WORK ITEM: Please repeat, unchanged, the lines at the top of the listing below, ending with the one that has "- A Python value".

SUPPLIED DATA:
────────────────

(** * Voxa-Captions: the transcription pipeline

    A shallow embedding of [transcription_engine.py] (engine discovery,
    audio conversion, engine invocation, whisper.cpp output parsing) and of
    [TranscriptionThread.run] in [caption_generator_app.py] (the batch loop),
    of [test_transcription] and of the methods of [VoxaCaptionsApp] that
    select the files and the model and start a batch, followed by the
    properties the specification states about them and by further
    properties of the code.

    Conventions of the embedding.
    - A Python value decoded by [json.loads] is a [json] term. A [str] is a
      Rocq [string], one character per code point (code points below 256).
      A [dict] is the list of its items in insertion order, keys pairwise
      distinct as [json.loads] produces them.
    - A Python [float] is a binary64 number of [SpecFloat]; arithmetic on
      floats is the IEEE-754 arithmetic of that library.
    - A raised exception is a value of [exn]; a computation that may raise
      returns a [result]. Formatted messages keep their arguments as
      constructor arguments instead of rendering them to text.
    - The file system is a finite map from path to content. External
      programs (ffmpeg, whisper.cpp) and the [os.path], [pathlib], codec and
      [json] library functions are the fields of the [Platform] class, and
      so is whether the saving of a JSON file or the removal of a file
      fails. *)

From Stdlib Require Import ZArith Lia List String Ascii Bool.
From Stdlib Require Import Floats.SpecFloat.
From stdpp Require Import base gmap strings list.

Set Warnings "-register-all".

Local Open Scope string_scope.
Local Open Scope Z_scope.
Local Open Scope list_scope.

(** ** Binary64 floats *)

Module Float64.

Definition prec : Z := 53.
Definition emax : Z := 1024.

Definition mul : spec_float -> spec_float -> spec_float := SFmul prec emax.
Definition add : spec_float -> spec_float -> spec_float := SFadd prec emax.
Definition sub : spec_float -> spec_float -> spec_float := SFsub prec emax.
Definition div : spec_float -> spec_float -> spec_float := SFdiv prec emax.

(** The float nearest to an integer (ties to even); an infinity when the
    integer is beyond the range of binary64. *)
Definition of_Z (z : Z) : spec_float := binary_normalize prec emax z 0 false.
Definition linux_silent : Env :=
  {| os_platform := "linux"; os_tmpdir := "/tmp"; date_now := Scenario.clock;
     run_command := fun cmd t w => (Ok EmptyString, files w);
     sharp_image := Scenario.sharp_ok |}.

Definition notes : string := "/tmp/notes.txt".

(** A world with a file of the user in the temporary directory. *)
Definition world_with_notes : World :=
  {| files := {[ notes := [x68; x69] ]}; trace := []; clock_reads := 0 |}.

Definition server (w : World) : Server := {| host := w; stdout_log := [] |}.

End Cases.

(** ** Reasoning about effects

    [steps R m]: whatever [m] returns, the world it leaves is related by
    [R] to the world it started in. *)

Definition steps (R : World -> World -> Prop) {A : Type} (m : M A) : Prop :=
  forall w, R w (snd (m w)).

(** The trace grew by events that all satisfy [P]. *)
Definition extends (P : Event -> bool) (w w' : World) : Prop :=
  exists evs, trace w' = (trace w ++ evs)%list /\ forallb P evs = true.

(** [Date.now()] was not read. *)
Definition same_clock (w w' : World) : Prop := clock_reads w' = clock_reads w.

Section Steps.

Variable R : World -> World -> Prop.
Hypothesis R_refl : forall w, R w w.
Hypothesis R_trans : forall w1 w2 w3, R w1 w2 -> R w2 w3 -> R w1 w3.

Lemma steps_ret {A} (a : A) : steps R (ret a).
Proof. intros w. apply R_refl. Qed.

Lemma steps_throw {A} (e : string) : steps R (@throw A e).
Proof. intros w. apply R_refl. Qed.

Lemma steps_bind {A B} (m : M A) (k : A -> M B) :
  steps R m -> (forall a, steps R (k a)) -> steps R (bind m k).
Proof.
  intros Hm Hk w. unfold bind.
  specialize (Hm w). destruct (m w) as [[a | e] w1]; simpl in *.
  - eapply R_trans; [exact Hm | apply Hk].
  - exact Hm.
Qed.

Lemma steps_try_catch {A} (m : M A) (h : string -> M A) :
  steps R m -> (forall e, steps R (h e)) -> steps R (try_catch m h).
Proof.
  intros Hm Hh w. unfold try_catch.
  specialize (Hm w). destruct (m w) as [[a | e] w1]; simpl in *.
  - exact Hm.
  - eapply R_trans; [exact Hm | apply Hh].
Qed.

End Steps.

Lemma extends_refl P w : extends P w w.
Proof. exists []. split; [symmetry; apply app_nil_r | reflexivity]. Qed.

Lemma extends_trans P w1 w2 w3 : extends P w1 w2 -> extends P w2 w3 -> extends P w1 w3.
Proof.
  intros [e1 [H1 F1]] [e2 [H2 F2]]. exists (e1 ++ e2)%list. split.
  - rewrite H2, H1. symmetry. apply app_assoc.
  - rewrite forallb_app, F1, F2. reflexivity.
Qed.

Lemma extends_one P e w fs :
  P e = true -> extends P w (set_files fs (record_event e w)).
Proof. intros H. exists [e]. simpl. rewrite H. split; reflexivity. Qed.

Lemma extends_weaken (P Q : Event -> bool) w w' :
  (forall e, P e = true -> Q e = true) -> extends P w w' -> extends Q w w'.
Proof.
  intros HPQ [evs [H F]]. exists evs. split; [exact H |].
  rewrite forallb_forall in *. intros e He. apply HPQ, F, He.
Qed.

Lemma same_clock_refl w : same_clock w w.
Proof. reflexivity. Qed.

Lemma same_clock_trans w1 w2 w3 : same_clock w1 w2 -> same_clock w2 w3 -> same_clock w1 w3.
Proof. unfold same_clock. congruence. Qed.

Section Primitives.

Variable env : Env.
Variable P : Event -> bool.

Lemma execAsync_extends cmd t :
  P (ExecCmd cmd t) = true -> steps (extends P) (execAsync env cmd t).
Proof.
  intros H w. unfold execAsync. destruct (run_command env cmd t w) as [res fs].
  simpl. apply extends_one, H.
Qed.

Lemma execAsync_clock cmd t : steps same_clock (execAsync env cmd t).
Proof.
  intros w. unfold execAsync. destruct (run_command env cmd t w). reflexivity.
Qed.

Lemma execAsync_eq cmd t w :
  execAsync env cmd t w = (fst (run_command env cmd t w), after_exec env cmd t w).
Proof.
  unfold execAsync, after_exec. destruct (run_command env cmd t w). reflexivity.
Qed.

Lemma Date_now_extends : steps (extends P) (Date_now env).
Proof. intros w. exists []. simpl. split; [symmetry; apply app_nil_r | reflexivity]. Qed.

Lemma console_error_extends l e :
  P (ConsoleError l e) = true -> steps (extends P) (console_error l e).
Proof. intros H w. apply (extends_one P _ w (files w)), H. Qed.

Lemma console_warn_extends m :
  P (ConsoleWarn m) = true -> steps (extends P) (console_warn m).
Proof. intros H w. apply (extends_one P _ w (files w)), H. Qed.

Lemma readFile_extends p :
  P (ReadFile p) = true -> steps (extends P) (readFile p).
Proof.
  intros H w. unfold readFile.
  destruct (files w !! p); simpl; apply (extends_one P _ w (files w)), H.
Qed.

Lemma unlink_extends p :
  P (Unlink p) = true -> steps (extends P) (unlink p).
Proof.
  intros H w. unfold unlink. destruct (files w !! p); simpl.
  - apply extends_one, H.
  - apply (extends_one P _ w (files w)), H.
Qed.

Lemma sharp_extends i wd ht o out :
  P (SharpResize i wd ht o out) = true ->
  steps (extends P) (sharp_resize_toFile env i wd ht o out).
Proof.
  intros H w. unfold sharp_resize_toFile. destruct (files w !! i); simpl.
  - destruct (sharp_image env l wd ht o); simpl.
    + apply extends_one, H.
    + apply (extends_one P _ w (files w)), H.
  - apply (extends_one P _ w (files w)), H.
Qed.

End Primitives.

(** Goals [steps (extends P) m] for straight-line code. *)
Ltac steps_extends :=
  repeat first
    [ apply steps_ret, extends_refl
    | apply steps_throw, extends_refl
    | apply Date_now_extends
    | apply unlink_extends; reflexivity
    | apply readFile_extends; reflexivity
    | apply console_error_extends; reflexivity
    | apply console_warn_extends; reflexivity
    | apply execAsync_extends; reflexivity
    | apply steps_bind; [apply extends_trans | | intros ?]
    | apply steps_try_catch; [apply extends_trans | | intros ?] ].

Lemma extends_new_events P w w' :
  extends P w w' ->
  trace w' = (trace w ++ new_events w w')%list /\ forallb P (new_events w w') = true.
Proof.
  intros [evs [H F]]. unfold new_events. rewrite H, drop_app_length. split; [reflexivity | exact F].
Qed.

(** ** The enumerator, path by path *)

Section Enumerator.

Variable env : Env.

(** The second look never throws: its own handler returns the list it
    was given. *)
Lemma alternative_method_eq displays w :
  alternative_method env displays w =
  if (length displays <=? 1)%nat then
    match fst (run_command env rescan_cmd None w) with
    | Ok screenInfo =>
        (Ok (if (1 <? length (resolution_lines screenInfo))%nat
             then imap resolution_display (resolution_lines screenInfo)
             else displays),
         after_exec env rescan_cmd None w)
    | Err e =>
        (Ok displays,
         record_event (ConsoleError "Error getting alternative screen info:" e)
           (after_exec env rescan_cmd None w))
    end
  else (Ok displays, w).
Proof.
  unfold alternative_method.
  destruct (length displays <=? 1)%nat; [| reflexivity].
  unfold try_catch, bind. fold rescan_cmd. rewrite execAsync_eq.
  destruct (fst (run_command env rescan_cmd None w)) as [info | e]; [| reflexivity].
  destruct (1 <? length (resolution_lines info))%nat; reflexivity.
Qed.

────────────────

RESPONSE:
(** * Voxa-Captions: the transcription pipeline

    A shallow embedding of [transcription_engine.py] (engine discovery,
    audio conversion, engine invocation, whisper.cpp output parsing) and of
    [TranscriptionThread.run] in [caption_generator_app.py] (the batch loop),
    of [test_transcription] and of the methods of [VoxaCaptionsApp] that
    select the files and the model and start a batch, followed by the
    properties the specification states about them and by further
    properties of the code.

    Conventions of the embedding.
    - A Python value decoded by [json.loads] is a [json] term. A [str] is a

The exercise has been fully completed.